The Court concluded that based on the evidence, “it is clear that, if [Ms.] McKague returns to the Hospital and appropriate interpretative accommodations are either not available or not provided, she can use the app on her phone and be reimbursed for any expenses incurred for its use. Accordingly, she has not shown a likelihood of irreparable harm in the absence of injunctive relief.”
Lastly, the Court declined to grant the hospital’s motion to strike Ms. McKague’s claim for emotional distress damages under Rule 12(f), noting that Rule 12(f) was “an improper vehicle for the claim sought.”

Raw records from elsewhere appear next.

Lemma process_plain l s :
  has_byte cr l = false -> has_byte lf l = false -> skip_lf s = false ->
  (blen (line s) + blen l <= max_line s)%Z ->
  process_bytes l s = Ok (set_line (line s +:+ l) s, []).
Proof.
  revert s. induction l as [|a l IH]; intros s Hcr Hlf Hskip Hlen.
  { rewrite app_string_nil. by destruct s. }
  simpl in Hcr, Hlf. apply orb_false_iff in Hcr as [Ha Hcr]. apply orb_false_iff in Hlf as [Hb Hlf].
  rewrite blen_cons in Hlen. pose proof (blen_nonneg l).
  rewrite process_bytes_cons. unfold process_byte. rewrite Hskip, Ha, Hb.
  cbn [andb orb]. destruct (Z.leb_spec (max_line s) (blen (line s))); [lia |].
  rewrite and_then_ret, IH; try done.
  - simpl. rewrite <- app_string_assoc. by destruct s.
  - simpl. rewrite blen_app. unfold byte_str. rewrite blen_cons. change (blen "") with 0%Z. lia.
Qed.

(** The data line of a message, and the empty line that ends it. *)
Definition holding (payload : string) (s : StSseStreamDecoder) : StSseStreamDecoder :=
  set_event [payload] None (blen payload + 7) s.

Lemma process_data_line p s :
  framable p -> at_boundary s ->
  process_bytes ("data: " +:+ p +:+ byte_str lf) s = Ok (holding p s, []).
Proof.
  intros (Hcr & Hlf & Hu & Hlen) (Hl & Hd & He & Hn & Hs & Hml & Hme).
  rewrite app_string_assoc, process_bytes_app.
  assert (blen ("data: " +:+ p) = blen p + 6)%Z as Hb by (rewrite blen_app; change (blen "data: ") with 6%Z; lia).
  rewrite process_plain; [| | | done | rewrite Hl, Hml, Hb; change (blen "") with 0%Z; lia].
  2,3: rewrite has_byte_app; by apply orb_false_iff.
  rewrite and_then_ret, Hl. unfold byte_str. rewrite process_bytes_cons.
  unfold process_byte. cbn [skip_lf set_line]. rewrite Hs.
  change ((lf =?= cr) || (lf =?= lf)) with true. cbn [andb].
  unfold finish_line. cbn [line set_line event_bytes max_event].
  change ("" +:+ ("data: " +:+ p)) with ("data: " +:+ p). rewrite Hb, Hn, Hme.
  change (utf8_valid ("data: " +:+ p)) with (utf8_valid p). rewrite Hu.
  change (negb true) with false.
  change (("data: " +:+ p) =?= "") with false.
  change (starts_with ("data: " +:+ p) (byte_str colon)) with false.
  unfold SSE_MAX_LINE_BYTES, SSE_MAX_EVENT_BYTES in *. cbv iota zeta.
  destruct (Z.leb_spec (2 ^ 64) (0 + (blen p + 6 + 1))); [lia |].
  destruct (Z.ltb_spec (256 * 1024) (0 + (blen p + 6 + 1))); [lia |].
  change (split_once colon ("data: " +:+ p)) with (Some ("data", String (Ascii.ascii_of_nat 32) p)).
  cbn [default]. change (strip_space (String (Ascii.ascii_of_nat 32) p)) with p.
  change ("data" =?= "data") with true. cbn. unfold holding, set_event, set_line, set_skip_lf.
  destruct s; simpl in *; subst.
  by replace (0 + (blen p + 6 + 1))%Z with (blen p + 7)%Z by lia.
Qed.

Lemma process_empty_line p s :
  at_boundary s -> process_byte lf (holding p s) = Ok (s, [Message None p]).
Proof.
  intros (Hl & Hd & He & Hn & Hs & Hml & Hme). unfold process_byte, holding.
  cbn [skip_lf set_event]. rewrite Hs. change ((lf =?= cr) || (lf =?= lf)) with true. cbn [andb].
  unfold finish_line. cbn [line set_event]. rewrite Hl. destruct s; simpl in *; subst. done.
Qed.

Lemma frame_split p : frame p = ("data: " +:+ p +:+ byte_str lf) +:+ byte_str lf.
Proof. unfold frame. by rewrite <- !app_string_assoc. Qed.

Lemma process_frame p s :
  framable p -> at_boundary s -> process_bytes (frame p) s = Ok (s, [Message None p]).
Proof.
  intros Hp Hs. rewrite frame_split, process_bytes_app, process_data_line by done.
  rewrite and_then_ret. unfold byte_str. rewrite process_bytes_cons, process_empty_line by done.
  by rewrite and_then_ok.
Qed.

Lemma process_frames ps s :
  Forall framable ps -> at_boundary s ->
  process_bytes (concat_str (map frame ps)) s = Ok (s, map (Message None) ps).
Proof.
  intros Hps Hs. induction Hps as [|p ps Hp Hps IH]; [done |]. cbn [map].
  change (concat_str (frame p :: ?l)) with (frame p +:+ concat_str l).
  by rewrite process_bytes_app, process_frame, and_then_ok, IH by done.
Qed.

(** A stream that does not open with a byte-order mark is processed as it is. *)
Lemma push_fresh r ml me :
  push ("dat" +:+ r) (decoder_new ml me)
  = process_bytes ("dat" +:+ r) (set_bom "" true (decoder_new ml me)).
Proof.
  rewrite push_unfold, (process_bytes_app "dat" r (set_bom "" true _)). cbn [bom_checked bom_prefix decoder_new].
  change (str_take (3 - String.length "") ("dat" +:+ r)) with "dat".
  change (str_drop (3 - String.length "") ("dat" +:+ r)) with r. reflexivity.
Qed.

Lemma stream_opens ps : exists r, concat_str (map frame ps) +:+ "data: [DONE]" = "dat" +:+ r.
Proof. destruct ps as [|p ps]; eexists; reflexivity. Qed.

Lemma app_byte_split (a b c : string) (x : Ascii.ascii) :
  a +:+ b = c +:+ byte_str x ->
  (exists c', c = a +:+ c' /\ b = c' +:+ byte_str x) \/ (a = c +:+ byte_str x /\ b = "").
Proof.
  revert c. induction a as [|y a IH]; intros c Heq.
  { left. by exists c. }
  rewrite app_string_cons in Heq. destruct c as [|z c].
  - right. injection Heq as -> Hab. by destruct a, b.
  - rewrite app_string_cons in Heq. injection Heq as -> Heq.
    apply IH in Heq as [(c' & -> & ->) | (-> & ->)]; [left | by right].
    by exists c'.
Qed.

Section Roundtrip.
Context (from_str : string -> option Value).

Hospitals and similar places of public accommodation should be diligent in continuing to provide interpretive services to patients and their families in accordance with the ADA. While the Court declined to grant injunctive relief in McKague v. HSCGP, LLC, No. 4:22cv00018, 2022 U.S. Dist. LEXIS 135165 (W.D. Va. July 29, 2022), this case establishes that patients may have standing to bring such claims depending on the facts of the case. Compare Juech v. Children’s Hosp. & Health Sys., 353 F. Supp. 3d 772 (E.D. Wis. 2018) (holding that a mother who was deaf did not have standing to seek injunctive relief as the hospital was not the nearest to her home and she had taken her children to other hospitals, noting that there was an insufficient “real and imminent threat” to bestow standing). Additionally, while the Court in this case declined to grant injunctive relief, it did not rule on Ms. McKague’s damages claims.